Первые пять лет, проведенные моей семьей в Пало-Альто – с 1962 по 1967-й, – совпали с началом ряда общественных движений: за гражданские права, антивоенного, хиппи и битников. Все они расходились по свету из района залива Сан-Франциско. Студенты в Беркли положили начало Движению за свободу слова, сбежавшие из дома подростки собирались в группы в районе Хейт-Эшбери в Сан-Франциско. Но в Стэнфорде, в пятидесяти километрах от него, все оставалось относительно спокойно.
В этом районе жила Джоан Баэз[24], и как-то раз Мэрилин шла рядом с ней на антивоенной демонстрации. Моим самым ярким воспоминанием о том периоде стало посещение многолюдного концерта Боба Дилана в Сан-Хосе, где Джоан Баэз неожиданно поднялась на сцену, чтобы исполнить несколько песен. Я на всю жизнь стал ее поклонником и много лет спустя был счастлив потанцевать с ней после одного из ее выступлений в кафе.
Как и все остальные, в 1963 году мы были сражены известием об убийстве Джона Кеннеди. Оно вдребезги разбило иллюзию, что на нашу мирную жизнь в Пало-Альто никак не повлияют беды внешнего мира. В тот год мы купили свой первый телевизор, чтобы увидеть события, окружавшие гибель Кеннеди, и мемориальные службы. Я всячески избегал любых религиозных убеждений и практик, но в данном случае чувство единения и ритуалы потребовались Мэрилин, и она повела наших двух старших детей – Ив, которой тогда было восемь, и семилетнего Рида – на религиозную службу в Стэнфордской мемориальной церкви.

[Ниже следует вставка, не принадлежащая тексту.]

(* ===== verification/Timer.v ===== *)
(** * The timer wheel (lib/sc/sc_timer.c)

    Timers live in sixteen slots of [wheel] entries each; a tick is sixteen
    milliseconds.  A timer goes into the slot its timeout reaches, counted from
    the head, and is due when its slot is passed and its deadline is reached.
    The callback of [sc_timer_timeout] may add and cancel timers, so it is a
    function on the timer and on its own state. *)

From Stdlib Require Import ZArith Lia Sorted.
From stdpp Require Import base list numbers.
From S2P Require Import Prelude.

Definition TICK : Z := 16.
Definition WHEEL_COUNT : Z := 16.
Definition SC_TIMER_INVALID : Z := UINT64_MAX.

(** [(UINT32_MAX / sizeof(struct sc_timer_data)) / WHEEL_COUNT], 24 bytes each *)
Definition SC_TIMER_MAX : Z := UINT32_MAX / 24 / WHEEL_COUNT.

Section sc_timer.
Context {D : Type} (null : D).

Record sc_timer_data := mk_data {
  d_timeout : Z;
  d_type : Z;
  d_data : D
}.

Record sc_timer := mk_timer {
  t_timestamp : Z;
  t_head : Z;
  t_wheel : Z;
  t_list : list sc_timer_data
}.

Definition invalid : sc_timer_data := mk_data SC_TIMER_INVALID 0 null.

(** [list[i]] and its assignment. *)
Definition entry_at (l : list sc_timer_data) (i : Z) : sc_timer_data :=
  default invalid (l !! Z.to_nat i).
Definition set_entry (l : list sc_timer_data) (i : Z) (d : sc_timer_data) : list sc_timer_data :=
  <[Z.to_nat i := d]> l.

Definition with_list (t : sc_timer) (l : list sc_timer_data) : sc_timer :=
  mk_timer (t_timestamp t) (t_head t) (t_wheel t) l.

Definition sc_timer_init (timestamp : Z) : sc_timer := mk_timer timestamp 0 0 [].

Definition sc_timer_term (t : sc_timer) : sc_timer := mk_timer (t_timestamp t) 0 0 [].

(** The entries of the sixteen wheels lose their deadline and data. *)
Definition sc_timer_clear (t : sc_timer) : sc_timer :=
  let cap := t_wheel t * WHEEL_COUNT in
  mk_timer (t_timestamp t) 0 (t_wheel t)
    (map (fun d => mk_data SC_TIMER_INVALID (d_type d) null) (take (Z.to_nat cap) (t_list t)) ++
     drop (Z.to_nat cap) (t_list t)).

(** The copy loop: wheel [i] of [w] entries moves to the position it has in
    wheels of [2 * w] entries.  [memcpy] of [w] entries from index [src] to
    index [dst]. *)
Definition copy_entries (dst src : list sc_timer_data) (to from n : Z) : list sc_timer_data :=
  take (Z.to_nat to) dst ++ take (Z.to_nat n) (drop (Z.to_nat from) src) ++
  drop (Z.to_nat (to + n)) dst.

Definition copy_wheels (w : Z) (old new : list sc_timer_data) : list sc_timer_data :=
  fold_left (fun new i => copy_entries new old (i * w * 2) (i * w) w)
    (map Z.of_nat (seq 0 16)) new.

(** [malloc_ok] is the outcome of the allocation. *)
Definition expand (malloc_ok : bool) (t : sc_timer) : bool * sc_timer :=
  let wheel := if negb (t_wheel t =? 0) then u32 (t_wheel t * 2) else 4 in
  let cap := u32 (wheel * WHEEL_COUNT * 2) in
  if t_wheel t >=? SC_TIMER_MAX / 2 then (false, t)
  else if negb malloc_ok then (false, t)
  else
    let alloc := replicate (Z.to_nat cap) invalid in
    let alloc := if negb (t_wheel t =? 0) then copy_wheels (t_wheel t) (t_list t) alloc else alloc in
    (true, mk_timer (t_timestamp t) (t_head t) wheel alloc).

(** The search of a free entry in the wheel: the [seq] where the loop stops,
    [wheel] when there is none. *)
Fixpoint free_seq (n : nat) (l : list sc_timer_data) (wheel_pos seq : Z) : Z :=
  match n with
  | O => seq
  | S n =>
      if d_timeout (entry_at l (wheel_pos + seq)) =? SC_TIMER_INVALID then seq
      else free_seq n l wheel_pos (seq + 1)
  end.

Definition sc_timer_add (malloc_ok : bool) (t : sc_timer) (timeout type : Z) (data : D)
    : Z * sc_timer :=
  let offset := u32 (timeout / TICK + t_head t) in
  let pos := Z.land offset (WHEEL_COUNT - 1) in
  let seq := free_seq (Z.to_nat (t_wheel t)) (t_list t) (pos * t_wheel t) 0 in
  let '(ok, t) := if seq <? t_wheel t then (true, t) else expand malloc_ok t in
  if negb ok then (SC_TIMER_INVALID, t)
  else
    let index := pos * t_wheel t + seq in
    (Z.lor (Z.shiftl seq 32) pos,
     with_list t (set_entry (t_list t) index (mk_data (u64 (timeout + t_timestamp t)) type data))).

(** Returns the new value of the id as well. *)
Definition sc_timer_cancel (t : sc_timer) (id : Z) : Z * sc_timer :=
  if id =? SC_TIMER_INVALID then (id, t)
  else
    let pos := u32 id * t_wheel t + Z.shiftr id 32 in
    let d := entry_at (t_list t) pos in
    (SC_TIMER_INVALID,
     with_list t (set_entry (t_list t) pos (mk_data SC_TIMER_INVALID (d_type d) (d_data d)))).

(** ** Cells and the invariant *)

(** The entry with sequence number [seq] of wheel [pos]. *)
Definition cell (t : sc_timer) (pos seq : Z) : sc_timer_data :=
  entry_at (t_list t) (pos * t_wheel t + seq).

Definition in_cell (t : sc_timer) (pos seq : Z) : Prop :=
  0 <= pos < WHEEL_COUNT /\ 0 <= seq < t_wheel t.

(** A timer that is waiting. *)
Definition pending (t : sc_timer) (pos seq : Z) (d : sc_timer_data) : Prop :=
  in_cell t pos seq /\ cell t pos seq = d /\ d_timeout d <> SC_TIMER_INVALID.

(** The allocation holds twice the entries of the sixteen wheels. *)
Record timer_wf (t : sc_timer) : Prop := {
  w_wheel : 0 <= t_wheel t < 2 ^ 24;
  w_list : zlen (t_list t) = 32 * t_wheel t;
  w_head : 0 <= t_head t < WHEEL_COUNT;
  w_stamp : is_u64 (t_timestamp t)
}.

Lemma entry_at_set l i j d :
  0 <= i < zlen l -> 0 <= j ->
  entry_at (set_entry l i d) j = if i =? j then d else entry_at l j.
Proof.
  unfold zlen, entry_at, set_entry. intros Hi Hj. case_if.
  - subst j. by rewrite list_lookup_insert_eq by lia.
  - by rewrite list_lookup_insert_ne by lia.
Qed.

Lemma zlen_set_entry l i d : zlen (set_entry l i d) = zlen l.
Proof. unfold zlen, set_entry. by rewrite length_insert. Qed.

(** Distinct cells have distinct indices. *)
Lemma cell_index w p q r s :
  0 <= q < w -> 0 <= s < w -> p * w + q = r * w + s -> p = r /\ q = s.
Proof. intros. assert (p = r) by nia. subst. lia. Qed.

Lemma cell_bound t pos seq :
  timer_wf t -> in_cell t pos seq -> 0 <= pos * t_wheel t + seq < zlen (t_list t).
Proof. intros [] [? ?]. unfold WHEEL_COUNT in *. nia. Qed.

Lemma cell_set t pos seq d p s :
  timer_wf t -> in_cell t pos seq -> in_cell t p s ->
  cell (with_list t (set_entry (t_list t) (pos * t_wheel t + seq) d)) p s =
  if (pos =? p) && (seq =? s) then d else cell t p s.
Proof.
  intros Hw Hi Hj. pose proof (cell_bound _ _ _ Hw Hi). pose proof (cell_bound _ _ _ Hw Hj).
  unfold cell. simpl. rewrite entry_at_set by lia. destruct Hi as [_ Hi], Hj as [_ Hj].
  destruct (Z.eqb_spec (pos * t_wheel t + seq) (p * t_wheel t + s)) as [E|E].
  - destruct (cell_index _ _ _ _ _ Hi Hj E) as [-> ->]. by rewrite !Z.eqb_refl.
  - destruct (Z.eqb_spec pos p), (Z.eqb_spec seq s); try done. congruence.
Qed.

Lemma wf_with_entry t i d : timer_wf t -> timer_wf (with_list t (set_entry (t_list t) i d)).
Proof. intros []. split; simpl; [done| |done..]. by rewrite zlen_set_entry. Qed.

Lemma wf_sc_timer_init ts : is_u64 ts -> timer_wf (sc_timer_init ts).
Proof. intros. by split. Qed.

(** ** Expansion *)

Lemma entry_at_copy dst src to from n j :
  0 <= to -> 0 <= from -> 0 <= n -> to + n <= zlen dst -> from + n <= zlen src -> 0 <= j ->
  entry_at (copy_entries dst src to from n) j =
    if (to <=? j) && (j <? to + n) then entry_at src (from + (j - to)) else entry_at dst j.
Proof.
  unfold zlen, entry_at, copy_entries. intros H1 H2 H3 H4 H5 H6.
  destruct (Z.leb_spec to j) as [Hj|Hj]; cbn [andb].
  2: { rewrite lookup_app_l by (rewrite length_take; lia). by rewrite lookup_take_lt by lia. }
  rewrite lookup_app_r by (rewrite length_take; lia). rewrite length_take.
  destruct (Z.ltb_spec j (to + n)) as [Hk|Hk].
  - rewrite lookup_app_l by (rewrite length_take, length_drop; lia).
    rewrite lookup_take_lt, lookup_drop by lia. do 2 f_equal. lia.
  - rewrite lookup_app_r by (rewrite length_take, length_drop; lia).
    rewrite length_take, length_drop, lookup_drop. do 2 f_equal. lia.
Qed.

Семейный портрет, ок. 1975 г.
Поскольку нашей семье не удавалось полностью устоять перед притягательностью ритуала, мы всегда устраивали Седер Песах[25] у себя дома, с друзьями и родственниками. Я, так и не выучивший иврит, просил прочесть церемониальные молитвы кого-нибудь из близких.
Несмотря на неприятные воспоминания о детстве, моей любимой едой оставалась та, на которой я вырос: восточно-европейская еврейская кухня и никакой свинины. Чего не скажешь о Мэрилин! Всякий раз, как я уезжал из города, дети знали, что она будет готовить им свиные отбивные.